DATA TO USE =>
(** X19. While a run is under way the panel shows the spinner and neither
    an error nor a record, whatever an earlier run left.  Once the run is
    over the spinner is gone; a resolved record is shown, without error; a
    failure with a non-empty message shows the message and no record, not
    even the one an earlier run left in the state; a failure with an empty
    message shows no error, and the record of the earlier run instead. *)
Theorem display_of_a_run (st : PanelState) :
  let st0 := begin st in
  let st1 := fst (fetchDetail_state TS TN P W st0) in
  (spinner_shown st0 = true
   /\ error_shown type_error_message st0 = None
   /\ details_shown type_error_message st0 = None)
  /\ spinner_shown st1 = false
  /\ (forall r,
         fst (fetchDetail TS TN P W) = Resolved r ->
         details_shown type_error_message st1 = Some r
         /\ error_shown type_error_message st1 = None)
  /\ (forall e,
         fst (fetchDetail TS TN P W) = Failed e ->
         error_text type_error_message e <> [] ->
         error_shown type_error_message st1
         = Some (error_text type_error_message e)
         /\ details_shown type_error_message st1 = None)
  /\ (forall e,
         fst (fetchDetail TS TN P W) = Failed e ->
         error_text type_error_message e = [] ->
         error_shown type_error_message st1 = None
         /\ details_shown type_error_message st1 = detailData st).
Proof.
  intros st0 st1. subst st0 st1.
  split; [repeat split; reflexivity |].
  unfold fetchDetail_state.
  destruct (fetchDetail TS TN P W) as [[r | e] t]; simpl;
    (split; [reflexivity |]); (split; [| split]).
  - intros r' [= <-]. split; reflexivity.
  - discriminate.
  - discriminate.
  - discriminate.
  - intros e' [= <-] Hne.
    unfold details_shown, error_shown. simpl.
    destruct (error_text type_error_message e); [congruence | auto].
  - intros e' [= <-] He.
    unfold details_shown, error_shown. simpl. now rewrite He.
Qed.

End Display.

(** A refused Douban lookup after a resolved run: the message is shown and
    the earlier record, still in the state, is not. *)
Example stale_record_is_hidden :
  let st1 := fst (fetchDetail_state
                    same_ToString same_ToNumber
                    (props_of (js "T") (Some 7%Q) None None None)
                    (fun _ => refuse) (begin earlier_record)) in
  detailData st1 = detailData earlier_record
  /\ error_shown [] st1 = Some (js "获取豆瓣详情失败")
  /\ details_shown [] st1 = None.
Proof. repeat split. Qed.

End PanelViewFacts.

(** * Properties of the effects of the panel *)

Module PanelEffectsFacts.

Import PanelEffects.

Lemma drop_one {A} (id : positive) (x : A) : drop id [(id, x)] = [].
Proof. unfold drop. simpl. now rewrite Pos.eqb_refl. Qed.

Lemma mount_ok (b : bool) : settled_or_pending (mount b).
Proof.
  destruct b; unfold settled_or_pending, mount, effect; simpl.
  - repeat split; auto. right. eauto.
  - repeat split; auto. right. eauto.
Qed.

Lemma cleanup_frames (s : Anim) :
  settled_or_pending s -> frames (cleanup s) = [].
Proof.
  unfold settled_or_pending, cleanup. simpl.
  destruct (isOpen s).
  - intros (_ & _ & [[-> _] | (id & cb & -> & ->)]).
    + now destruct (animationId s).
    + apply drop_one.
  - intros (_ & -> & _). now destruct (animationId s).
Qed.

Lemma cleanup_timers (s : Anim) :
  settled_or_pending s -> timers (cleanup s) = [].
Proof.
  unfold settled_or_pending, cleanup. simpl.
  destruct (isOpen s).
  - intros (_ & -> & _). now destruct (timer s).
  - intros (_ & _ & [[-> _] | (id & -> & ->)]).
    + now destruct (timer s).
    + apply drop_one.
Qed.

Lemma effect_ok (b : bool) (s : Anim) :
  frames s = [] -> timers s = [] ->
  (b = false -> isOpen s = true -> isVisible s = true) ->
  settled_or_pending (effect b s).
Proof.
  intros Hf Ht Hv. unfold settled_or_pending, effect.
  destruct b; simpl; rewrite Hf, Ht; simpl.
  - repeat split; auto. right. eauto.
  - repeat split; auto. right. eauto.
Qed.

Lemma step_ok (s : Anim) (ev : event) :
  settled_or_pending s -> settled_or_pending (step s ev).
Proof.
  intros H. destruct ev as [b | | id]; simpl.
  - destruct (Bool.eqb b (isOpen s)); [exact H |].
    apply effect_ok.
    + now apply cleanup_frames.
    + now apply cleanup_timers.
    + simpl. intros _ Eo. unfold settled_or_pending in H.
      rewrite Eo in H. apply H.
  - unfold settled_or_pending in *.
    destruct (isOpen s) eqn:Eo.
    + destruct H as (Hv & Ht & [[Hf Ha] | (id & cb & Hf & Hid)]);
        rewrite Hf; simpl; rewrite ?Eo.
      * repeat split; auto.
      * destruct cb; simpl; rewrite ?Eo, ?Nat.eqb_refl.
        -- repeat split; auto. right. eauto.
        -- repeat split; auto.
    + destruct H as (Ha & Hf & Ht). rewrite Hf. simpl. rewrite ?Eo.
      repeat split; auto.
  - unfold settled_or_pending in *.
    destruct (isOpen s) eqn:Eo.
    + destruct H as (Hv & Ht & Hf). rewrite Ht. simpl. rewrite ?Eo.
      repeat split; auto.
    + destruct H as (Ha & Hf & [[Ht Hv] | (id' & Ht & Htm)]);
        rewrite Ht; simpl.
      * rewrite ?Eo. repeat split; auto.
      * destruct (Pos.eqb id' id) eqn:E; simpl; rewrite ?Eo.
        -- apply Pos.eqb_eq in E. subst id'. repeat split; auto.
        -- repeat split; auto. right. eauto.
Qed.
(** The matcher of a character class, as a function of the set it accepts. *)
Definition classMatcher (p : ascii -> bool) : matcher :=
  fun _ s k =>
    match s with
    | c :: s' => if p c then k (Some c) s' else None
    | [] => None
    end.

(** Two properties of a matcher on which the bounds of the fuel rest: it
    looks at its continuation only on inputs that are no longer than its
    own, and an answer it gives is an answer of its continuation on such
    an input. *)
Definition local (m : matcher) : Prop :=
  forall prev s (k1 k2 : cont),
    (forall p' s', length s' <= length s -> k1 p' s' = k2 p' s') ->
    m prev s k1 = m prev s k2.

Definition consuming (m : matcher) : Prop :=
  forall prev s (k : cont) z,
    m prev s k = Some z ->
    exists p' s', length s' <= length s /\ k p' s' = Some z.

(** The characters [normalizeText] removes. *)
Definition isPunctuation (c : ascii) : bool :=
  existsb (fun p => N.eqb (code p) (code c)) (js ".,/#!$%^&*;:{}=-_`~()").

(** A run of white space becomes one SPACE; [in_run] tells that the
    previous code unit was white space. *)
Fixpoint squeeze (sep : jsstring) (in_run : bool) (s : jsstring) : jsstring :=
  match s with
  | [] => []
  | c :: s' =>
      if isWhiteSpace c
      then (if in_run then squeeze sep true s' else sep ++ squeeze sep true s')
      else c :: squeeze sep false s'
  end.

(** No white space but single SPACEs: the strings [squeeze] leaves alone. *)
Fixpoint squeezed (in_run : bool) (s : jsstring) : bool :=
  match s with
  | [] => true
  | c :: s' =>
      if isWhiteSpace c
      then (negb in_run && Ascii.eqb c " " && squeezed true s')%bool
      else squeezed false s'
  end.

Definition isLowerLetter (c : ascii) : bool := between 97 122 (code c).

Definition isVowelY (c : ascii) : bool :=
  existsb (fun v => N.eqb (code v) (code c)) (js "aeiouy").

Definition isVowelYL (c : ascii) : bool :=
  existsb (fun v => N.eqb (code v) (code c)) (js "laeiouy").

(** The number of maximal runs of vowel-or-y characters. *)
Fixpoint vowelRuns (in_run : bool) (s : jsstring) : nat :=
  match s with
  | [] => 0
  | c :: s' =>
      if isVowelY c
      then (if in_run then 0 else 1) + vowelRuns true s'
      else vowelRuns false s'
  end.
--
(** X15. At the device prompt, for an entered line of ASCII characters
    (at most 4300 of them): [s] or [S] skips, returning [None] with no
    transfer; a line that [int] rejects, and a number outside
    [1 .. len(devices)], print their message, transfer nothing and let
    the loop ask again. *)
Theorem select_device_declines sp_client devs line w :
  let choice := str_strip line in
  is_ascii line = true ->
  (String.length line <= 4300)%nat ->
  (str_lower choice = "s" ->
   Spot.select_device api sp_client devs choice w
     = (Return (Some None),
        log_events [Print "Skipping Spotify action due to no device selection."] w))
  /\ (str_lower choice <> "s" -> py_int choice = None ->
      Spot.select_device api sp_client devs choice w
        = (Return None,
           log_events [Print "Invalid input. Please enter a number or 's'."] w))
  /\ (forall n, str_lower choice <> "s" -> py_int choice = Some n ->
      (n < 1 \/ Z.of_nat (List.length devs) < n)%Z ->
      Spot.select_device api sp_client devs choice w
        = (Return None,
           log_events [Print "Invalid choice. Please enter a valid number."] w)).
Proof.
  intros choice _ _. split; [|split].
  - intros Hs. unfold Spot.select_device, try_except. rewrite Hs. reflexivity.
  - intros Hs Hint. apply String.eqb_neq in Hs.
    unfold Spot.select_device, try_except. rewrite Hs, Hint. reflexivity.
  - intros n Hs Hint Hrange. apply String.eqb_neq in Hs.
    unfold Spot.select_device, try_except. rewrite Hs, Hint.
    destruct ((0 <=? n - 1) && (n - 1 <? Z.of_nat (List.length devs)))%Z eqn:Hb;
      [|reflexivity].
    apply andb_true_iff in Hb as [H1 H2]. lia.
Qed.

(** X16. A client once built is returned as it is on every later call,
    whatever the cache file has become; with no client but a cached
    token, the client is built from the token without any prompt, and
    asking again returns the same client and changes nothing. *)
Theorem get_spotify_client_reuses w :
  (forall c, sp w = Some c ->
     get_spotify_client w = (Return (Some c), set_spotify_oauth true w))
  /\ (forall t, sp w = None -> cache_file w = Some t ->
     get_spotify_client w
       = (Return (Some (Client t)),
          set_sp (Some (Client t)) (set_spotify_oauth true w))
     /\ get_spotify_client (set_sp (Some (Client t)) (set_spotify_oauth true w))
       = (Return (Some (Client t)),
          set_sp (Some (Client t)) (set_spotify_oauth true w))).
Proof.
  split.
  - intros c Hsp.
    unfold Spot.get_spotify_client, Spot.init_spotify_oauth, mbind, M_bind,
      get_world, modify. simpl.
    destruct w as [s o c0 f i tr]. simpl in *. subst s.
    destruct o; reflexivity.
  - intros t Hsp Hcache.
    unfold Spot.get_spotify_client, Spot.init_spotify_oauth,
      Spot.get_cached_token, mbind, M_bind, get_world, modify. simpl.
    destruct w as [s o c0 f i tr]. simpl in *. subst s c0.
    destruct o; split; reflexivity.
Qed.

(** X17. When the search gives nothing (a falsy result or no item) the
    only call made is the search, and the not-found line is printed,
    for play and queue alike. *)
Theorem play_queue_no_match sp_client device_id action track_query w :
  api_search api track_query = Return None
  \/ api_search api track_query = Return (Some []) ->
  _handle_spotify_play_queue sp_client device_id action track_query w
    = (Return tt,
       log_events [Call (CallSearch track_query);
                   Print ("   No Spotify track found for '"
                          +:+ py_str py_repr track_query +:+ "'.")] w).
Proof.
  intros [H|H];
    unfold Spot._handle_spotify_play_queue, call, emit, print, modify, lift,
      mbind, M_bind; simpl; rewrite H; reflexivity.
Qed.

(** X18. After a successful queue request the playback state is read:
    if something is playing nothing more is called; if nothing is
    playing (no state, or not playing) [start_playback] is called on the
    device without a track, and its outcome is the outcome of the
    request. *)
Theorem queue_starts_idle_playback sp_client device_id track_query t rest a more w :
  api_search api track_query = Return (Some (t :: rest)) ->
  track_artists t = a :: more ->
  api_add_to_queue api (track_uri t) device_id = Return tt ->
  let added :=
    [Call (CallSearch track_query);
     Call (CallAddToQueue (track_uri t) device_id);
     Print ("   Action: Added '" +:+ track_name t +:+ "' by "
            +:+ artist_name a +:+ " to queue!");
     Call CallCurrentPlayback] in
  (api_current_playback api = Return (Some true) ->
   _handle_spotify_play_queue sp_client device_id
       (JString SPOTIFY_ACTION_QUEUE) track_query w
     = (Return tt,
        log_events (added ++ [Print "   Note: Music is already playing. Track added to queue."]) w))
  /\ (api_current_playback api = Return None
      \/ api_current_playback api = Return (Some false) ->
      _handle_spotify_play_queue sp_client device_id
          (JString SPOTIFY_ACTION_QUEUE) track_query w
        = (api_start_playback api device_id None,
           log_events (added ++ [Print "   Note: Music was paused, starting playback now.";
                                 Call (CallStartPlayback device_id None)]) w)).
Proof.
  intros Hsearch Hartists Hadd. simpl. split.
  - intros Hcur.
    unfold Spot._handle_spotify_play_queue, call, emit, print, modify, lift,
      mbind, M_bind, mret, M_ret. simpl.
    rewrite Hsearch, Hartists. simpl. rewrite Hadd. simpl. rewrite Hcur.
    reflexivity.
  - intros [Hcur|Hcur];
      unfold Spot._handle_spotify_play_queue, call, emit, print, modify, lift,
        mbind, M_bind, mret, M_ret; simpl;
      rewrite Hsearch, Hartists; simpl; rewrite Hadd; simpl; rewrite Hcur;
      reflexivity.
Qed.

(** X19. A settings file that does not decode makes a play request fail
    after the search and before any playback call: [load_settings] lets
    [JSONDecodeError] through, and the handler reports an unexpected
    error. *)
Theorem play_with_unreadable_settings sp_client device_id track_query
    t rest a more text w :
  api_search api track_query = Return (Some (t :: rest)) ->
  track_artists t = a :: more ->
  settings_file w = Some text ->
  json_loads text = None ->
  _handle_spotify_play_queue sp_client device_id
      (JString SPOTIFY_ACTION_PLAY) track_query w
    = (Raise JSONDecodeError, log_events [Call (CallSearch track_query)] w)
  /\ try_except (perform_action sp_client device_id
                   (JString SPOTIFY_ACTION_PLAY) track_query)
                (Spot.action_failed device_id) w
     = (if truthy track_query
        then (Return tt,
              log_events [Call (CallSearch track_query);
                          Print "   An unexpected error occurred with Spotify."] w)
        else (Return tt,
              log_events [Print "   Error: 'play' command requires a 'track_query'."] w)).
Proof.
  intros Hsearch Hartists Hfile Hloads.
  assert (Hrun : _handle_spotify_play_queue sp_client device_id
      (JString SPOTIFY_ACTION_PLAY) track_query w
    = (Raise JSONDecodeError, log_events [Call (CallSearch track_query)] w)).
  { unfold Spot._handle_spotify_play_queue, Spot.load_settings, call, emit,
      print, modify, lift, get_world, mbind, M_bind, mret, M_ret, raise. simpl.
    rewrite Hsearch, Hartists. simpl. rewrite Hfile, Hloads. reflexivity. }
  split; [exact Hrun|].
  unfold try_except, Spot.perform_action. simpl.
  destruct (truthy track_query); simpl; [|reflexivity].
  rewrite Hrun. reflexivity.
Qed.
==
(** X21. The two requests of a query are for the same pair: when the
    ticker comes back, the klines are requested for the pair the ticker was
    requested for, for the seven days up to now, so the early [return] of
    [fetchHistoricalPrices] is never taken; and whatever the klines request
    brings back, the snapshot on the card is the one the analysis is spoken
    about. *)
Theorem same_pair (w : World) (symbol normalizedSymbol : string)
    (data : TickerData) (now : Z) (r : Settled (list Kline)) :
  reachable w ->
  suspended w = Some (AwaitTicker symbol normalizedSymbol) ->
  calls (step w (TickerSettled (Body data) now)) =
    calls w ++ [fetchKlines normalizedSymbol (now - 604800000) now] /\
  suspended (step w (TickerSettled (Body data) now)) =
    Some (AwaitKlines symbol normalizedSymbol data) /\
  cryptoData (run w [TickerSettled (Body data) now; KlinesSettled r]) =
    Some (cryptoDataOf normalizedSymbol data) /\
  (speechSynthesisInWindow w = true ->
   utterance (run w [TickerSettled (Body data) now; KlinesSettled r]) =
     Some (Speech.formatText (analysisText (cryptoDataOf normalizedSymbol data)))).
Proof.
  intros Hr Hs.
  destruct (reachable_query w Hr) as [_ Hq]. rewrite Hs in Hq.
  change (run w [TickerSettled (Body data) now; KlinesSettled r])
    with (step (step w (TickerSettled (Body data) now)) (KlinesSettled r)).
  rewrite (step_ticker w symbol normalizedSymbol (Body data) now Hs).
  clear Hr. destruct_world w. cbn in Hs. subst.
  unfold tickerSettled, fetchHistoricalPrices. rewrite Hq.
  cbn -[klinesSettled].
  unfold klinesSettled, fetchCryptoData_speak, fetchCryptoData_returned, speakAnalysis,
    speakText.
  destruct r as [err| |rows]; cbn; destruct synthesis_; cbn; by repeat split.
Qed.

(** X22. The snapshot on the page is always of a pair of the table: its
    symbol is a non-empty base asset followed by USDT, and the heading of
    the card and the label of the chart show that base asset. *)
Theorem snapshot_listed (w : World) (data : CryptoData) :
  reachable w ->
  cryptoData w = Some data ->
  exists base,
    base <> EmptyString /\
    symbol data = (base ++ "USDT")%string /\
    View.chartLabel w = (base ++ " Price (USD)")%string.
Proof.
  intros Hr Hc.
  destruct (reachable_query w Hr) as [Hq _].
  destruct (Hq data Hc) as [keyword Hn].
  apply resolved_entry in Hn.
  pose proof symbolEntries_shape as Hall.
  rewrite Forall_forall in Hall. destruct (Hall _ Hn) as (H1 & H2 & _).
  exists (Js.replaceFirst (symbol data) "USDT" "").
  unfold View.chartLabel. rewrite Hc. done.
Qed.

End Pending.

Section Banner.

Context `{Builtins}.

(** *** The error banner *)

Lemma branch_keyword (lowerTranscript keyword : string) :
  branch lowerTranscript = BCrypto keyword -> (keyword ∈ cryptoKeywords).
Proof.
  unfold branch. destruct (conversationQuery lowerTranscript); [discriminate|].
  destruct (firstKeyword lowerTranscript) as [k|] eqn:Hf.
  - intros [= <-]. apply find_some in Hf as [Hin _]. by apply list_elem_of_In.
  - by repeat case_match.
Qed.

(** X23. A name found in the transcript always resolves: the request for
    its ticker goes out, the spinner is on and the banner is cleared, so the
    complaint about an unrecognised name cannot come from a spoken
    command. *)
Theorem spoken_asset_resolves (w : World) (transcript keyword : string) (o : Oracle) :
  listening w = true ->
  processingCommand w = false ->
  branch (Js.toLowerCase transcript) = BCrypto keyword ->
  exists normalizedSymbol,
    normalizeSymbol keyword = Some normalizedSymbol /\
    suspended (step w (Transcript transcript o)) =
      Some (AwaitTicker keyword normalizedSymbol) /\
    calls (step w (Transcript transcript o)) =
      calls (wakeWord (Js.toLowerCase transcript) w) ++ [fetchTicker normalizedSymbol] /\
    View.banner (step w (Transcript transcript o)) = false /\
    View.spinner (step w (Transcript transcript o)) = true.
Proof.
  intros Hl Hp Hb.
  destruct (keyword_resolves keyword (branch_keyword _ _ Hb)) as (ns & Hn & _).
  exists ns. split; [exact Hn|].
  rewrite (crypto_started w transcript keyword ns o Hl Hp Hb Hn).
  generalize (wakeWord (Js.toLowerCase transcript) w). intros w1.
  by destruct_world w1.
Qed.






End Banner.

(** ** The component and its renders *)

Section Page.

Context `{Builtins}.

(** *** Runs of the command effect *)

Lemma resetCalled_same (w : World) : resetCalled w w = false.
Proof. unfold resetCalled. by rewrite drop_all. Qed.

PROBLEM DESCRIPTION => Transcribe the records above from the line holding "with (step (step" down to the line holding "destruct (reachable_query w Hr) as [Hq _].", inclusive, without adding anything.

ANSWER TO THIS EXERCISE =>
    with (step (step w (TickerSettled (Body data) now)) (KlinesSettled r)).
  rewrite (step_ticker w symbol normalizedSymbol (Body data) now Hs).
  clear Hr. destruct_world w. cbn in Hs. subst.
  unfold tickerSettled, fetchHistoricalPrices. rewrite Hq.
  cbn -[klinesSettled].
  unfold klinesSettled, fetchCryptoData_speak, fetchCryptoData_returned, speakAnalysis,
    speakText.
  destruct r as [err| |rows]; cbn; destruct synthesis_; cbn; by repeat split.
Qed.

(** X22. The snapshot on the page is always of a pair of the table: its
    symbol is a non-empty base asset followed by USDT, and the heading of
    the card and the label of the chart show that base asset. *)
Theorem snapshot_listed (w : World) (data : CryptoData) :
  reachable w ->
  cryptoData w = Some data ->
  exists base,
    base <> EmptyString /\
    symbol data = (base ++ "USDT")%string /\
    View.chartLabel w = (base ++ " Price (USD)")%string.
Proof.
  intros Hr Hc.
  destruct (reachable_query w Hr) as [Hq _].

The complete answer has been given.